#### What this task involves
First find the line with "From S2P Require Import Crc32" in the entries below, then set down exactly every line through the line with "Proof. intros Hj.", that line included.

#### Records supplied
▬▬▬▬▬▬▬▬▬▬
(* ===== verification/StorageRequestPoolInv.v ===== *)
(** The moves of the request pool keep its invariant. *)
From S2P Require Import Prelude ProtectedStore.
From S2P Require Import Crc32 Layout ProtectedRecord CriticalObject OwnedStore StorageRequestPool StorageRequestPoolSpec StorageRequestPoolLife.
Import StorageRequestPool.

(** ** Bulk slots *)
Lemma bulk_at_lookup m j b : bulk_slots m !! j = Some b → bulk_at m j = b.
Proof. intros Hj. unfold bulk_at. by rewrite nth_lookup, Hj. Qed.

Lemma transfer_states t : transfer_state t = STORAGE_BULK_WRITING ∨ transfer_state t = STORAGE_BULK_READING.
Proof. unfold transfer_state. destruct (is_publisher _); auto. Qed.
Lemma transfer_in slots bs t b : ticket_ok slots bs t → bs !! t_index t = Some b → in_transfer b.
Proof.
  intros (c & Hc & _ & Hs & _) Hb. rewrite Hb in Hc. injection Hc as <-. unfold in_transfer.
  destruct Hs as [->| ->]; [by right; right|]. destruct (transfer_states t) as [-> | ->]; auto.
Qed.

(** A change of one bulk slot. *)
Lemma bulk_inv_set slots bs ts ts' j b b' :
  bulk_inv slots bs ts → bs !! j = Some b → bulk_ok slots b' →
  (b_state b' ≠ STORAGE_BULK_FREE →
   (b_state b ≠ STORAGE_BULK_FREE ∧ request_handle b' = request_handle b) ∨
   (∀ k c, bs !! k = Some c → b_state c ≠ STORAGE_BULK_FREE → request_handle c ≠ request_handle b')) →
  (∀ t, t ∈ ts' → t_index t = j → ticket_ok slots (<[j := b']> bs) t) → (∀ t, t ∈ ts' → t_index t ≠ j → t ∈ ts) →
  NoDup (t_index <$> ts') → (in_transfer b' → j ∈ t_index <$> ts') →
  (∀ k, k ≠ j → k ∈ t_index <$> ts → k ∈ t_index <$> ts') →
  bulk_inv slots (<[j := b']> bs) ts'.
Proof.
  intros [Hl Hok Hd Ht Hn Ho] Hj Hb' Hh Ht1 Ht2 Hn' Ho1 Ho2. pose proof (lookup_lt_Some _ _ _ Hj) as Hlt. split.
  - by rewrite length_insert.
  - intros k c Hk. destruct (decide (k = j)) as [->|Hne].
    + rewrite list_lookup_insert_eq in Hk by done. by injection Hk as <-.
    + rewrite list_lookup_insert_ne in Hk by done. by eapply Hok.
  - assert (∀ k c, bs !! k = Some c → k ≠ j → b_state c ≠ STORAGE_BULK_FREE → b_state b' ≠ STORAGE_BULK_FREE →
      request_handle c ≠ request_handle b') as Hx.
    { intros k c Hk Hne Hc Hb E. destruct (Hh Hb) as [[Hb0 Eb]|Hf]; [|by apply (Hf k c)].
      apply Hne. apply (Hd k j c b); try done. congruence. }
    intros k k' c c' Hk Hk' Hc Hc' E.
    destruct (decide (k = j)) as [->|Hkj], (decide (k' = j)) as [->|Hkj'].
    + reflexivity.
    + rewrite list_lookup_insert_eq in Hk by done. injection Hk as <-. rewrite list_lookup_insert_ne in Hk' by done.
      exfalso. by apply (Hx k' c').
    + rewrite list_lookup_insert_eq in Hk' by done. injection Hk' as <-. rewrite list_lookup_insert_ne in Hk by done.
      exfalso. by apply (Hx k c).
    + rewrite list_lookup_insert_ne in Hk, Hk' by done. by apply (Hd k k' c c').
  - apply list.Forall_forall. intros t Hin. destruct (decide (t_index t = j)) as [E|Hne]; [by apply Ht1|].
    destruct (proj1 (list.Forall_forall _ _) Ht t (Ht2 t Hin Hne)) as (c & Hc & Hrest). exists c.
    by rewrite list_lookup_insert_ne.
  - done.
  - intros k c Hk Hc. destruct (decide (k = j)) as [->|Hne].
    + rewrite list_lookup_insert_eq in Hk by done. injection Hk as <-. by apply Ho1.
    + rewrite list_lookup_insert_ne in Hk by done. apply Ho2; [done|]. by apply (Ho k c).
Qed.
▬▬▬▬▬▬▬▬▬▬
#### Solution to the problem
From S2P Require Import Crc32 Layout ProtectedRecord CriticalObject OwnedStore StorageRequestPool StorageRequestPoolSpec StorageRequestPoolLife.
Import StorageRequestPool.

(** ** Bulk slots *)
Lemma bulk_at_lookup m j b : bulk_slots m !! j = Some b → bulk_at m j = b.
Proof. intros Hj. unfold bulk_at. by rewrite nth_lookup, Hj. Qed.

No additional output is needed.